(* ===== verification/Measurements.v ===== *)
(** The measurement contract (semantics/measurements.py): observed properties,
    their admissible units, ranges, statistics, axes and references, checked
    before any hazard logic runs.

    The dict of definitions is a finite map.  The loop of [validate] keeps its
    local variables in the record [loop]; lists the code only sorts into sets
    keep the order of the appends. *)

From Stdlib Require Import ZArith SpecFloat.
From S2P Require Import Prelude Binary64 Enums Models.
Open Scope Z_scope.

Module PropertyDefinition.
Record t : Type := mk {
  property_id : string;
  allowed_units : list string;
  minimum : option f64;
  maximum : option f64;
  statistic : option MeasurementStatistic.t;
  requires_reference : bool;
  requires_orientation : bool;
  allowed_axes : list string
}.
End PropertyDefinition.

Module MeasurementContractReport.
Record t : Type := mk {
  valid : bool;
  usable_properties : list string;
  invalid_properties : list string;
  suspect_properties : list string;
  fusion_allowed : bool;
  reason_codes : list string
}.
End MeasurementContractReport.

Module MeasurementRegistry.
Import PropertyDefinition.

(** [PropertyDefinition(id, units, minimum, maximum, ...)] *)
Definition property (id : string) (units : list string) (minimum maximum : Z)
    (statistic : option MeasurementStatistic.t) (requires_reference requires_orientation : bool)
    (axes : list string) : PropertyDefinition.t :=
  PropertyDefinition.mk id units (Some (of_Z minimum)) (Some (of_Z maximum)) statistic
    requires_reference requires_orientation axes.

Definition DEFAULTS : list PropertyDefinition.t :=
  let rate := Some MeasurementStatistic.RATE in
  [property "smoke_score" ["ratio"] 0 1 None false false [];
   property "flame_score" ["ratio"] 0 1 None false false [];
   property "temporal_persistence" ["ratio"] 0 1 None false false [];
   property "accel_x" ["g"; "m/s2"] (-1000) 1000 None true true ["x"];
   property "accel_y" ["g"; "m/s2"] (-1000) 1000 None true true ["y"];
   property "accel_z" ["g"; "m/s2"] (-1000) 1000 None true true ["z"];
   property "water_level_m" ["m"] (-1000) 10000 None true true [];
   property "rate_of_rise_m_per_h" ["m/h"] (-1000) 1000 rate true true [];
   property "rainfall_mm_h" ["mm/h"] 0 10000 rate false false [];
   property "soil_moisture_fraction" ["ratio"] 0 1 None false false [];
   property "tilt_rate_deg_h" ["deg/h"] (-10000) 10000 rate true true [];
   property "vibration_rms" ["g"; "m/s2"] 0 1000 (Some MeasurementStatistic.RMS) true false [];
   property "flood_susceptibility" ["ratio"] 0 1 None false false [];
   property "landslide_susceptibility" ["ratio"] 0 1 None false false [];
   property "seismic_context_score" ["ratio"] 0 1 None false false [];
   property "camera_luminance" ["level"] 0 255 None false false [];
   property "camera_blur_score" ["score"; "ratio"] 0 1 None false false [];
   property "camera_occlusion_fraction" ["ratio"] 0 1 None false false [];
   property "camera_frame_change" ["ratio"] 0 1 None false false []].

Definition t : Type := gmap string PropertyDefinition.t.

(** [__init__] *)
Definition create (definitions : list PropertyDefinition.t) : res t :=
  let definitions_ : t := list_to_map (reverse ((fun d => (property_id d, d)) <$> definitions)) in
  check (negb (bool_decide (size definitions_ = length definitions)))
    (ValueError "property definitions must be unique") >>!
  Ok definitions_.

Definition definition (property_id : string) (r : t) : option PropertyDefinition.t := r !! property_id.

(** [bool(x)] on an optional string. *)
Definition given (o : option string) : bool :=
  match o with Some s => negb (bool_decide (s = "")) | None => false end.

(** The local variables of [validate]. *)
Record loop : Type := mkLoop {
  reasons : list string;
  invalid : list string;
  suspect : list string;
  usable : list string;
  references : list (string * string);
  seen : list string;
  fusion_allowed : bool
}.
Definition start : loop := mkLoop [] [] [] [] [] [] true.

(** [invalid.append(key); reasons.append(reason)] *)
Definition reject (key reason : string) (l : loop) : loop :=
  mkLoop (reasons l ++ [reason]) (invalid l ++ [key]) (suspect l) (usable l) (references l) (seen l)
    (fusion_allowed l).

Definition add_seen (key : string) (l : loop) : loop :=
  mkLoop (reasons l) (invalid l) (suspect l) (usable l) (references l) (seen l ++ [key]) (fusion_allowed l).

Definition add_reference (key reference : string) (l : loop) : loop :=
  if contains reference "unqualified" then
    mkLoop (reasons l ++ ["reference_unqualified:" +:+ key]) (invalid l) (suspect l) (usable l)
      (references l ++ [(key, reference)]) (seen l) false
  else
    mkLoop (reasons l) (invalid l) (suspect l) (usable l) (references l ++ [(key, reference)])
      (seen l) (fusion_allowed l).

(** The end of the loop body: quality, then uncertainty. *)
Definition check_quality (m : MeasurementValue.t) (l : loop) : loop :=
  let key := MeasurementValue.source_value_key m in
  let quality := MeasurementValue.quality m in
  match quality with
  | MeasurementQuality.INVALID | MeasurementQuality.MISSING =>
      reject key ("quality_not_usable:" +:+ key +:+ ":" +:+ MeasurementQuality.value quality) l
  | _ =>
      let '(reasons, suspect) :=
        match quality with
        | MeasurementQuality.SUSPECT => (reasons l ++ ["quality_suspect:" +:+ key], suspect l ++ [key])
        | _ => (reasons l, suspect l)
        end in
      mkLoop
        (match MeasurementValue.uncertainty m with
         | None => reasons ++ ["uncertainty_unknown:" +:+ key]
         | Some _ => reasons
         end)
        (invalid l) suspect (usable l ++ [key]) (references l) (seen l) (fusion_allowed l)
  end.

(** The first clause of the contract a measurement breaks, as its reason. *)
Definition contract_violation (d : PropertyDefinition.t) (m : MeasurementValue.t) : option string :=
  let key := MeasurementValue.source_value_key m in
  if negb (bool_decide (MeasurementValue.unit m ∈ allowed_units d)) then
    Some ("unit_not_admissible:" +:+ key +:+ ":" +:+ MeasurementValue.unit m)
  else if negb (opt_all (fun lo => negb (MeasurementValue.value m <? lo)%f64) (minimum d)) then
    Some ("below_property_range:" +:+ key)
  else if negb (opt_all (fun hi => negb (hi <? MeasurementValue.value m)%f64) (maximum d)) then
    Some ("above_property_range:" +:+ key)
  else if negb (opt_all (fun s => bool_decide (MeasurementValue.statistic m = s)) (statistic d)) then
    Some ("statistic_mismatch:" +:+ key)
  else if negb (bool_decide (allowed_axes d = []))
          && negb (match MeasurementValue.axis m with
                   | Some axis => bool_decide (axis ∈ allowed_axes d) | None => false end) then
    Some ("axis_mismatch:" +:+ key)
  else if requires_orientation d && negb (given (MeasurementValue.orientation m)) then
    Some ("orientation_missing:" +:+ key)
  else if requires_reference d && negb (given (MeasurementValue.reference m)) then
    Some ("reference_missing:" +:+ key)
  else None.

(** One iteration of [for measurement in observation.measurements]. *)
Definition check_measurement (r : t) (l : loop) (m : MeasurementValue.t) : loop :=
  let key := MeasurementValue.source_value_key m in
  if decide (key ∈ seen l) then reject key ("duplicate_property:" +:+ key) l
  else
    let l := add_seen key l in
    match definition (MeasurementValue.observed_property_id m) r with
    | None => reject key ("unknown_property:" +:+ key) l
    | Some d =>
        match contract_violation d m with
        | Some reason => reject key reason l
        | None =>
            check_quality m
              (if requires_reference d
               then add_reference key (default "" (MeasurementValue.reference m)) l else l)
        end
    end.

* * *

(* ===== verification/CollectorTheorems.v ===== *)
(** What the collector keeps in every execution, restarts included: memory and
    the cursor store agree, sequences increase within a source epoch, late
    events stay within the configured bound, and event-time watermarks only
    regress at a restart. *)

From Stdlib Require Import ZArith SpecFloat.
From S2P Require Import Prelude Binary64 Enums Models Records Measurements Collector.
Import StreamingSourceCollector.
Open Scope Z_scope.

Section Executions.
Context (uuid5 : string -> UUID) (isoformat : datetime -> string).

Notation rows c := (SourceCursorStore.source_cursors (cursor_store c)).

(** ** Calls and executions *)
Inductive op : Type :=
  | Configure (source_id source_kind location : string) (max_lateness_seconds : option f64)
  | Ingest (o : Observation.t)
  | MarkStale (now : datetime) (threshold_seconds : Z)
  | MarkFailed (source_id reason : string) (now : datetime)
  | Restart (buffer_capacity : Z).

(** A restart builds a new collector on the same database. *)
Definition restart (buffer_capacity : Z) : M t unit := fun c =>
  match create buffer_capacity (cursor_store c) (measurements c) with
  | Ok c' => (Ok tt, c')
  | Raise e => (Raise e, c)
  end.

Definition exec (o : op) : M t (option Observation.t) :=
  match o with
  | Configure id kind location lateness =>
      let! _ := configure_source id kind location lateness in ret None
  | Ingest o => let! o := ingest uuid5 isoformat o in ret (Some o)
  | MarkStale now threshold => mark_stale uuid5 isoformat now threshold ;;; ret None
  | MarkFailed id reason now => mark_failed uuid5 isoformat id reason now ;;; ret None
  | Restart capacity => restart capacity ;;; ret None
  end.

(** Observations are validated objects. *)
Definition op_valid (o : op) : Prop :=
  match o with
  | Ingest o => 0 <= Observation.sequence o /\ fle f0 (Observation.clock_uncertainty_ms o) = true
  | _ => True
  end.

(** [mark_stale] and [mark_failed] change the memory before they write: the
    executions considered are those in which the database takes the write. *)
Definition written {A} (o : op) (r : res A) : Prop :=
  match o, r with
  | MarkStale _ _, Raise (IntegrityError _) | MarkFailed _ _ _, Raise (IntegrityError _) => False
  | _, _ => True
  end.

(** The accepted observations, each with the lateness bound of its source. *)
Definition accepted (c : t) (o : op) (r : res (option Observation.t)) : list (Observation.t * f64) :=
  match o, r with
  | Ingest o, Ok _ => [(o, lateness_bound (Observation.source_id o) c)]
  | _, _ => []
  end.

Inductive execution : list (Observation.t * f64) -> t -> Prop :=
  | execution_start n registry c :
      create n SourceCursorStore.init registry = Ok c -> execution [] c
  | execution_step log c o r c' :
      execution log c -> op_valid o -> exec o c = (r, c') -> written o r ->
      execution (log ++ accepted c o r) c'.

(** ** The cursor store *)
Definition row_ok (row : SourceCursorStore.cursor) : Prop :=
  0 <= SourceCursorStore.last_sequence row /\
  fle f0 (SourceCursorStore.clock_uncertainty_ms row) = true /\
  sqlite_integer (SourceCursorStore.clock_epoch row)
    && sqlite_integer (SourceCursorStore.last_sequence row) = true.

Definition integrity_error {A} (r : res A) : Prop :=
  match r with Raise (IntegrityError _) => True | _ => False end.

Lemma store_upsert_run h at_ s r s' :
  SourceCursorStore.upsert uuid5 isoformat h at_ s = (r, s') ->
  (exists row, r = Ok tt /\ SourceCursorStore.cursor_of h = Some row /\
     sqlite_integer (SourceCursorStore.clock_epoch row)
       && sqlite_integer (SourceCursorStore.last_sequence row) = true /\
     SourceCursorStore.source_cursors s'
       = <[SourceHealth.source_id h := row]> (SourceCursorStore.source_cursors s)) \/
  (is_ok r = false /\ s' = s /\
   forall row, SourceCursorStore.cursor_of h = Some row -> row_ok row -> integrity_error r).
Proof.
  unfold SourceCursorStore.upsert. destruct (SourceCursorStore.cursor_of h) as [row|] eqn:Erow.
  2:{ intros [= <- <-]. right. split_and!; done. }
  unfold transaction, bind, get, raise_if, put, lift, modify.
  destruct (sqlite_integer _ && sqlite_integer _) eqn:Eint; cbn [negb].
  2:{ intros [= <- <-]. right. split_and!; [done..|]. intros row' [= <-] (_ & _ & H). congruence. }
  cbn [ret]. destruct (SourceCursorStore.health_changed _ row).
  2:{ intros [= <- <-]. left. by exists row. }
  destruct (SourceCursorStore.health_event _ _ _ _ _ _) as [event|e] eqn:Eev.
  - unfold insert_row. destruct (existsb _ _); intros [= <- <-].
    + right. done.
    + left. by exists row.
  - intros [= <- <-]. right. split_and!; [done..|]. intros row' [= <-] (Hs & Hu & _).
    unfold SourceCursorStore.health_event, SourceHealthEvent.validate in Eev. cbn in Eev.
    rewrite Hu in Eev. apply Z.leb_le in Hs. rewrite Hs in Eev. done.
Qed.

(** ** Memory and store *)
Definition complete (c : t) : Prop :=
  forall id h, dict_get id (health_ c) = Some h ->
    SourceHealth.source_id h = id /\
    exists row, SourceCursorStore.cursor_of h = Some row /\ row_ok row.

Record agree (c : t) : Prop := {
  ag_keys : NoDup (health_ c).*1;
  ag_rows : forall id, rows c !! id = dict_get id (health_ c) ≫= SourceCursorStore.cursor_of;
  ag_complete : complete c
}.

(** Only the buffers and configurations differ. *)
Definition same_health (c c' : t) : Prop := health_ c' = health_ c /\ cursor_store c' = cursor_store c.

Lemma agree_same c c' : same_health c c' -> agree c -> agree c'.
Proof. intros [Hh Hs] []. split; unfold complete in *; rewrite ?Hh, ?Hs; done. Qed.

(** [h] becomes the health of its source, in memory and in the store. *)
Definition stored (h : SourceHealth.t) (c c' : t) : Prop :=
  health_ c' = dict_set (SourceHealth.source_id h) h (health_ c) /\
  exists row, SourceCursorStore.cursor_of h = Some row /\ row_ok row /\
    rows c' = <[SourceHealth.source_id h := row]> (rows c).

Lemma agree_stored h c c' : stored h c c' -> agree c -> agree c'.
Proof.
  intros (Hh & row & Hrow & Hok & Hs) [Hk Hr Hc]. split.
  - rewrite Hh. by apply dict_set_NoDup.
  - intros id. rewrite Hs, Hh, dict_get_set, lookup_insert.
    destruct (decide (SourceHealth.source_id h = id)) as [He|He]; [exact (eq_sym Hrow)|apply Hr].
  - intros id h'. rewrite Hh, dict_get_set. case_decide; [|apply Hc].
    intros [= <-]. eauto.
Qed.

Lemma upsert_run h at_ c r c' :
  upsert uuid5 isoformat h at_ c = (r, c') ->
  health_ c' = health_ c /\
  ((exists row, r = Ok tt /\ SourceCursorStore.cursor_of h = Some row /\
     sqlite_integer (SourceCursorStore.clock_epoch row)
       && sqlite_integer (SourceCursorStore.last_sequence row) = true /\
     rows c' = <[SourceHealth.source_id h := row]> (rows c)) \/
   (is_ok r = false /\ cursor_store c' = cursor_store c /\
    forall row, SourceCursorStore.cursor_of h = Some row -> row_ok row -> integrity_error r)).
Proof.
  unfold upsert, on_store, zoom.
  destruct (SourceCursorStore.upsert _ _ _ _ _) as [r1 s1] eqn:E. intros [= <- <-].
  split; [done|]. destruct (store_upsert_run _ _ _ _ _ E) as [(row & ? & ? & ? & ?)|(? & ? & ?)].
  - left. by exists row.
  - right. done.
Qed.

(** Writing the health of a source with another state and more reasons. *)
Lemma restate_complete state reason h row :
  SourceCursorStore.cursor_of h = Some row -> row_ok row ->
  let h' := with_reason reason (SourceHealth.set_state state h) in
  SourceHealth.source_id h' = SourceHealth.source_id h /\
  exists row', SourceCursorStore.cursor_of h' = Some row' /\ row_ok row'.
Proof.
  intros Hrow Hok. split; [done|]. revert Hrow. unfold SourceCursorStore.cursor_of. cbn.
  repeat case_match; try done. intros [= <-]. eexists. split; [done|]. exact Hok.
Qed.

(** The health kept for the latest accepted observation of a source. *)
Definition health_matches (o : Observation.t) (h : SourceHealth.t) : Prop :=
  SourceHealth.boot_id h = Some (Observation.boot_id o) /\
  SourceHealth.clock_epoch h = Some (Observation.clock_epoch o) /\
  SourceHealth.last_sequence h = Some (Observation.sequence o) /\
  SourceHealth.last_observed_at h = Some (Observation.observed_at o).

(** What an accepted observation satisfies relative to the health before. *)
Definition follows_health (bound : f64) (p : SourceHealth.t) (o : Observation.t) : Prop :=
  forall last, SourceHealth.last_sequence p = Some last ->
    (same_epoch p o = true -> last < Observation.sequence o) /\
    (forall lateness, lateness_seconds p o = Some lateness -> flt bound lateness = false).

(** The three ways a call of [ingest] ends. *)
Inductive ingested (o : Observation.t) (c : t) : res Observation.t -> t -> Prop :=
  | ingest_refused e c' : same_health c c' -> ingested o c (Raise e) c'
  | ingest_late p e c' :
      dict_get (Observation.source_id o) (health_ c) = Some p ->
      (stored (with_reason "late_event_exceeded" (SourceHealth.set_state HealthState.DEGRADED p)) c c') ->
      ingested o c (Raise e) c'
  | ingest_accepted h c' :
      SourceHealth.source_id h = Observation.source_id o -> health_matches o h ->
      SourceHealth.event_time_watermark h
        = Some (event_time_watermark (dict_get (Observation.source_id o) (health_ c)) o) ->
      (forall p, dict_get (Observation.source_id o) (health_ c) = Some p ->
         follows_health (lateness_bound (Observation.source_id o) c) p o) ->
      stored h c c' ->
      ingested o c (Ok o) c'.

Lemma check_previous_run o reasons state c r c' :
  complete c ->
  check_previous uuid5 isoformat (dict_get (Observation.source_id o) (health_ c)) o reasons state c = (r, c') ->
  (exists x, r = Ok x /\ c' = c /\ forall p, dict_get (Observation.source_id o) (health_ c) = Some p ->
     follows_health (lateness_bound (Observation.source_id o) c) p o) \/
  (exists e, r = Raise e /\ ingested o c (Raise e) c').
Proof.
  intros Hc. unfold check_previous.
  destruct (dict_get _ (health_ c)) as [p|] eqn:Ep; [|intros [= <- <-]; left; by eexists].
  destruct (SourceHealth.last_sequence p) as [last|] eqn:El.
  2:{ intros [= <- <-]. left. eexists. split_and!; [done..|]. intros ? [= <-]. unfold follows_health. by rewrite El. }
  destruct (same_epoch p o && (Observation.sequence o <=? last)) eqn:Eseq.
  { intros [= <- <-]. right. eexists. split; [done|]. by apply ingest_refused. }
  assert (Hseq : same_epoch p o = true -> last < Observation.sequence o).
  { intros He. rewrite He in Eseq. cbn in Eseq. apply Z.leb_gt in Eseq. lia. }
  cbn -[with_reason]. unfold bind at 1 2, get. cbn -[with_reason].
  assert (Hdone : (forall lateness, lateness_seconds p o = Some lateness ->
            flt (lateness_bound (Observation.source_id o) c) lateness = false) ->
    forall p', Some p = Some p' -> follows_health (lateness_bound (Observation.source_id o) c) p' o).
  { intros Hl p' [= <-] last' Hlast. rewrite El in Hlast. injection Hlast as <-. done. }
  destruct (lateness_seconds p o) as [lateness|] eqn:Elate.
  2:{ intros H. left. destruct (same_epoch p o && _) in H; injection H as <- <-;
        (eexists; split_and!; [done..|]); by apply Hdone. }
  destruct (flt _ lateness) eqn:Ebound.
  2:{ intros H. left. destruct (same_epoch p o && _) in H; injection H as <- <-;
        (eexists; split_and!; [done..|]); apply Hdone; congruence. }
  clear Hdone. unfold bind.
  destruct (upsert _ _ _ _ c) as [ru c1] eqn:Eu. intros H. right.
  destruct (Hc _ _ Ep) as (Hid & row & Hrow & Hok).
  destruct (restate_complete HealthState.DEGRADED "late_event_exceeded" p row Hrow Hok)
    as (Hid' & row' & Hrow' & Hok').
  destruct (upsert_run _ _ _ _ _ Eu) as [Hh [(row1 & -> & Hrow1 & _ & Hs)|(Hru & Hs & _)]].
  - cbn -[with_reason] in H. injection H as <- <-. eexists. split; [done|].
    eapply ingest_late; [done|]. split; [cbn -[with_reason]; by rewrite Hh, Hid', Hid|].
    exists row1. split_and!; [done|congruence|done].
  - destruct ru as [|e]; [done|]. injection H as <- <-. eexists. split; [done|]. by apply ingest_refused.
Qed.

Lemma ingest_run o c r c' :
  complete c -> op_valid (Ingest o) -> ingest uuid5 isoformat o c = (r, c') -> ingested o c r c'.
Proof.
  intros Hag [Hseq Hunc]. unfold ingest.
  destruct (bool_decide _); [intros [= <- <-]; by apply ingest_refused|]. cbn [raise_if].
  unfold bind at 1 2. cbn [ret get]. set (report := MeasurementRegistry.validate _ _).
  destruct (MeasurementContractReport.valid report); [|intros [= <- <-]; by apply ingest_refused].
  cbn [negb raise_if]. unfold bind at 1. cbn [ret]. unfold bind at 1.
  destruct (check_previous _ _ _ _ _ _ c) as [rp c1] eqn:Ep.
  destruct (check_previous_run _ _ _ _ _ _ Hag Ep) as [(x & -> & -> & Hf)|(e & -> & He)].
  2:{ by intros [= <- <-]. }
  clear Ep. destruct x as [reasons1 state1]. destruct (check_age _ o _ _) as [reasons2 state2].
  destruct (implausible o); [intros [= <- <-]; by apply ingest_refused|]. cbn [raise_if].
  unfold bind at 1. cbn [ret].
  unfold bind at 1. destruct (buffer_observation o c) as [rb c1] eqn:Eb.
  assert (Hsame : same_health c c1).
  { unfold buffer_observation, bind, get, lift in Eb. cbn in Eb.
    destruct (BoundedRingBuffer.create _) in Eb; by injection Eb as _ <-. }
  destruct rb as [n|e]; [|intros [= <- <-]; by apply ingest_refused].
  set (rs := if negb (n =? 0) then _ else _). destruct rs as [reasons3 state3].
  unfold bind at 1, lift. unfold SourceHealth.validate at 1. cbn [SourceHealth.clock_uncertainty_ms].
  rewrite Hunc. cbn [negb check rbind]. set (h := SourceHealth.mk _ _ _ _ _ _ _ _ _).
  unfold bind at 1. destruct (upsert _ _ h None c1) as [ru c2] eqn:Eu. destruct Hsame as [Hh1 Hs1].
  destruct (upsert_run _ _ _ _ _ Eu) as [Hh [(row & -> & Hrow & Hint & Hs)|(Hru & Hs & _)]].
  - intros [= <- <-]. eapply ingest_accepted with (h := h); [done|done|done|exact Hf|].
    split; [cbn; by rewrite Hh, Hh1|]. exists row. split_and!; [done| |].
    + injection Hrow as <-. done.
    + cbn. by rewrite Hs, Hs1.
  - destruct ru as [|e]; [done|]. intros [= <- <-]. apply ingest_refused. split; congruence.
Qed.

Your task » Within the listing above, extract exactly the lines from the line with "unfold bind at 1 2." to the line with "Eb. cbn in Eb.", the two named lines included, and no others.

Result of the task »
  unfold bind at 1 2. cbn [ret get]. set (report := MeasurementRegistry.validate _ _).
  destruct (MeasurementContractReport.valid report); [|intros [= <- <-]; by apply ingest_refused].
  cbn [negb raise_if]. unfold bind at 1. cbn [ret]. unfold bind at 1.
  destruct (check_previous _ _ _ _ _ _ c) as [rp c1] eqn:Ep.
  destruct (check_previous_run _ _ _ _ _ _ Hag Ep) as [(x & -> & -> & Hf)|(e & -> & He)].
  2:{ by intros [= <- <-]. }
  clear Ep. destruct x as [reasons1 state1]. destruct (check_age _ o _ _) as [reasons2 state2].
  destruct (implausible o); [intros [= <- <-]; by apply ingest_refused|]. cbn [raise_if].
  unfold bind at 1. cbn [ret].
  unfold bind at 1. destruct (buffer_observation o c) as [rb c1] eqn:Eb.
  assert (Hsame : same_health c c1).
  { unfold buffer_observation, bind, get, lift in Eb. cbn in Eb.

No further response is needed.